A burst of orders at 10x normal rate. With sync calls, downstream services fail. With a message broker, the queue absorbs the spike and consumers process at their own pace.

3. Audit and replay

Events are immutable records. You can replay them to rebuild state, debug issues, or populate new services. Try doing that with REST calls.

4. Cross-team boundaries

Team A owns the Order service. Team B owns the Notification service. With events, Team B subscribes to OrderPlaced without needing Team A to add a REST call. No coordination required.

5. Eventually consistent read models

CQRS pattern — write to a normalized database, publish events, build denormalized read models for fast queries. See the CQRS series for a deep dive.

When EDA hurts

1. Simple CRUD

If your service is “get data from the database and return it,” events add complexity for no benefit.

2. When you need immediate consistency

“Show the user their updated profile immediately after saving.” With events, there’s a delay between writing and the read model updating. If you need synchronous consistency, use a synchronous call.

3. When ordering matters globally

Events within a partition are ordered. Across partitions, they’re not. If you need global ordering across all events, messaging gets complicated fast.

4. Debugging

Synchronous call: request → response → done. Easy to trace. Event-driven: event published → broker → consumer A processes → publishes another event → consumer B processes → … Good luck following that without distributed tracing (Jaeger, Zipkin).

5. Small teams

EDA introduces infrastructure (broker, monitoring, DLQ handling) and cognitive overhead (eventual consistency, idempotency). A team of 3 doesn’t need this.

The hard parts

Eventual consistency

When Service A publishes OrderPlaced, the Inventory service might not process it for seconds or minutes. During that gap, the inventory count is stale. Your UI needs to handle this — show “processing” states, don’t assume instant updates.

Idempotency

Messages can be delivered more than once (at-least-once delivery is the default in Kafka). Your consumers must handle duplicates:

fun handleOrderPlaced(event: OrderPlaced) {
    // Check if already processed
    if (processedEvents.contains(event.orderId)) {
        return // skip duplicate
    }

    // Process the event
    inventoryService.reserveItems(event.orderId, event.items)

    // Mark as processed
    processedEvents.add(event.orderId)
}

Dead letter queues

When a consumer can’t process a message (bad data, bug, dependency down), it goes to a dead letter queue (DLQ).

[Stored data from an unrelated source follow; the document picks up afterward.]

(* ===== verification/SchedulerSafety.v ===== *)
(** * A step of the scheduler cannot fail

    The invariant [ready] connects the scheduler with its two caches: every
    request the scheduler knows is [linked] to the KV-cache manager, and ids it
    does not know hold nothing.  Under it [schedule] raises nothing, and keeps it,
    for models without drafts, lookahead and LoRA limits. *)

From S2P Require Import Prelude PrefixMetrics FreeBlockQueue Request BlockHash BlockPool.
From S2P Require Import SpecializedManager KVCacheConfig KVCacheManager KVCacheLink EncoderCache.
From S2P Require Import Scheduler SchedulerSpec SchedulerLifecycle SchedulerUpdate.

(** ** Keys depend on what a step does not change *)

Lemma keys_static q q' s e i :
  same_static q q' -> generate_block_hash_extra_keys q' s e i = generate_block_hash_extra_keys q s e i.
Proof.
  intros [H1 H2 H3 H4 H4' H5 H6 H7 H8 H9].
  unfold generate_block_hash_extra_keys, need_extra_keys, gen_mm_extra_hash_keys, gen_lora_extra_hash_keys.
  by rewrite ?H3, ?H7, ?H9.
Qed.

Lemma req_wf_static q q' :
  same_static q q' -> spec_token_ids q' = spec_token_ids q -> req_wf q -> req_wf q'.
Proof.
  intros Hs Hsp [W1 W2 W3 W4]. split.
  - by rewrite (ss_all _ _ Hs).
  - unfold mm_ok. by rewrite (ss_positions _ _ Hs), (ss_hashes _ _ Hs).
  - intros s e. rewrite (keys_static q q' _ _ _ Hs). apply W3.
  - congruence.
Qed.

(** A connector never claims all tokens of a request. *)
Class ConnectorLaws (E : Env) : Prop :=
  matched_below : forall c q n, (n < num_tokens q)%Z -> (get_num_new_matched_tokens c q n < num_tokens q - n)%Z.

Section Safety.
Context `{E : Env} `{!EnvLaws E} `{!ConnectorLaws E} `{!CollisionFree hash_fn NONE_HASH} (len : string -> nat -> Z).

(** ** The invariant *)

Record served (e : EncoderCacheManager) (q : Request) : Prop := {
  sv_wf : req_wf q;
  sv_inputs : mm_inputs q = length (mm_positions q);
  sv_known : known len q;
  sv_lens : forall i, i < length (mm_positions q) -> (0 <= len (request_id q) i)%Z;
  sv_cached : forall i, has_cache e q i = true -> i < length (mm_positions q);
}.

(** The configurations the theorem is about. *)
Record conf_fit (c : SchedulerConf) : Prop := {
  cf_budget : (0 <= max_num_scheduled_tokens c)%Z;
  cf_lookahead : num_lookahead_tokens c = 0%Z;
  cf_loras : max_loras c = None;
  cf_spec : (0 <= spec_tokens c)%Z;
}.

(** [pend]: the tokens scheduled in the current step, not yet counted as
  computed. *)
Record ready (s : Scheduler) (pend : gmap string Z) : Prop := {
  rd_kv : exists l, kv_ok (kv_cache_manager s) l;
  rd_fit : kv_fit (kv_cache_manager s) (sched_max_model_len (conf s));
  rd_conf : conf_fit (conf s);
  rd_stats : stats_on s;
  rd_enc : enc_ok len (encoder_cache_manager s);
  rd_req : forall id r, requests s !! id = Some r ->
    request_id (obj s r) = id /\ served (encoder_cache_manager s) (obj s r) /\
    linked hash_fn NONE_HASH (kv_cache_manager s) (obj s r) (num_computed_tokens (obj s r) + default 0 (pend !! id))%Z;
  rd_waiting : forall id r, requests s !! id = Some r -> r ∉ running s -> blocks_of (kv_cache_manager s) id = [];
  rd_idle : forall id, requests s !! id = None -> idle s id;
}.

Lemma served_static e q q' :
  same_static q q' -> spec_token_ids q' = spec_token_ids q -> served e q -> served e q'.
Proof.
  intros Hs Hsp [S1 S2 S3 S4 S5]. split.
  - by eapply req_wf_static.
  - by rewrite (ss_inputs _ _ Hs), (ss_positions _ _ Hs).
  - unfold known. by rewrite (ss_id _ _ Hs), (ss_positions _ _ Hs).
  - by rewrite (ss_id _ _ Hs), (ss_positions _ _ Hs).
  - unfold has_cache. by rewrite (ss_id _ _ Hs), (ss_positions _ _ Hs).
Qed.

Lemma served_other e e' q id :
  delete id (cached e') = delete id (cached e) -> request_id q <> id -> served e q -> served e' q.
Proof. intros Hd Hne [S1 S2 S3 S4 S5]. split; try done. intros i. rewrite (has_cache_other e e' q id); auto. Qed.

(** A change that concerns one request and its entries only. *)
Record step_of (s s' : Scheduler) (r : nat) (id : string) : Prop := {
  so_conf : conf s' = conf s;
  so_reqs : requests s' = requests s;
  so_objs : forall x, x <> r -> obj s' x = obj s x;
  so_run : forall x, x <> r -> x ∈ running s -> x ∈ running s';
  so_frame : kv_frame (kv_cache_manager s) (kv_cache_manager s') id;
  so_cached : delete id (cached (encoder_cache_manager s')) = delete id (cached (encoder_cache_manager s));
}.

Lemma ready_step s s' pend pend' r id :
  ready s pend -> requests s !! id = Some r -> step_of s s' r id ->
  (forall id', id' <> id -> pend' !! id' = pend !! id') ->
  (exists l, kv_ok (kv_cache_manager s') l) -> enc_ok len (encoder_cache_manager s') ->
  request_id (obj s' r) = id -> served (encoder_cache_manager s') (obj s' r) ->
  linked hash_fn NONE_HASH (kv_cache_manager s') (obj s' r) (num_computed_tokens (obj s' r) + default 0 (pend' !! id))%Z ->
  (r ∉ running s' -> blocks_of (kv_cache_manager s') id = []) ->
  ready s' pend'.
Proof.
  intros [D1 D2 D3 D4 D5 D6 D7 D8] Hr [S1 S2 S3 S4 S5 S6] Hpend Hkv Henc Hid Hsv Hl Hw.
  assert (Hne : forall id' r', requests s !! id' = Some r' -> id' <> id -> r' <> r).
  { intros id' r' Hr' Hne ->. destruct (D6 id' r Hr') as [E' _], (D6 id r Hr) as [E'' _]. congruence. }
  split; rewrite ?S1, ?S2; try done.
  - eapply kv_fit_consts; [apply S5|done].
  - destruct D4 as [D41 D42], (kf_consts _ _ _ S5). split; rewrite S1; [congruence|auto].
  - intros id' r' Hr'. destruct (decide (id' = id)) as [->|Hn].
  + rewrite Hr in Hr'. injection Hr' as <-. done.
  + destruct (D6 id' r' Hr') as (Hid' & Hsv' & Hl'). rewrite S3 by by eapply Hne.
    split; [done|]. split; [eapply served_other; [exact S6|congruence|done]|].
    rewrite Hpend by done. eapply linked_other; [exact S5|congruence|done].
  - intros id' r' Hr' Hnr. destruct (decide (id' = id)) as [->|Hn].
  + rewrite Hr in Hr'. injection Hr' as <-. by apply Hw.
  + rewrite (kf_blocks _ _ _ S5) by done. apply (D7 id' r' Hr'). intros Hin. apply Hnr, S4; [by eapply Hne|done].
  - intros id' Hn'. assert (Hn : id' <> id) by congruence. destruct (D8 id' Hn') as (I1 & I2 & I3).
  split_and!; [by rewrite (kf_blocks _ _ _ S5)|by rewrite (kf_hashes _ _ _ S5)|].
  rewrite <-(lookup_delete_ne (cached (encoder_cache_manager s')) id), S6, lookup_delete_ne by done. done.
Qed.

You need monitoring, alerting, and a strategy for replaying DLQ messages.

Schema evolution

Events are contracts. You can’t just rename a field — existing consumers will break. Use a schema registry (Avro, Protobuf) or follow additive-only changes (add fields, don’t remove or rename).

Monitoring

You need to track: consumer lag (how far behind are consumers?), DLQ depth (how many failed messages?), throughput (events per second), and end-to-end latency (time from publish to process).

Making the decision

Do you need multiple services to react to the same action?
  → Yes → Consider events

Do you need to absorb traffic spikes?
  → Yes → Consider events

Do you need an audit trail or replay capability?
  → Yes → Consider events

Is it a simple request-response between two services?
  → Yes → Use HTTP/gRPC

Does the caller need an immediate response?
  → Yes → Use HTTP/gRPC

Is your team small and the system simple?
  → Yes → Start synchronous, add events when the pain appears

The best architectures use both. Synchronous calls for queries and immediate operations. Events for state changes that multiple services care about. Don’t pick one and force everything through it.

Summary

Event-driven architecture decouples services by replacing direct calls with events. It excels at handling spikes, enabling independent teams, and building audit trails. But it introduces complexity — eventual consistency, idempotency, dead letter queues, and distributed debugging.

Start with synchronous. Add events where the decoupling benefit is clear. Don’t adopt EDA because it sounds modern — adopt it because your system needs it.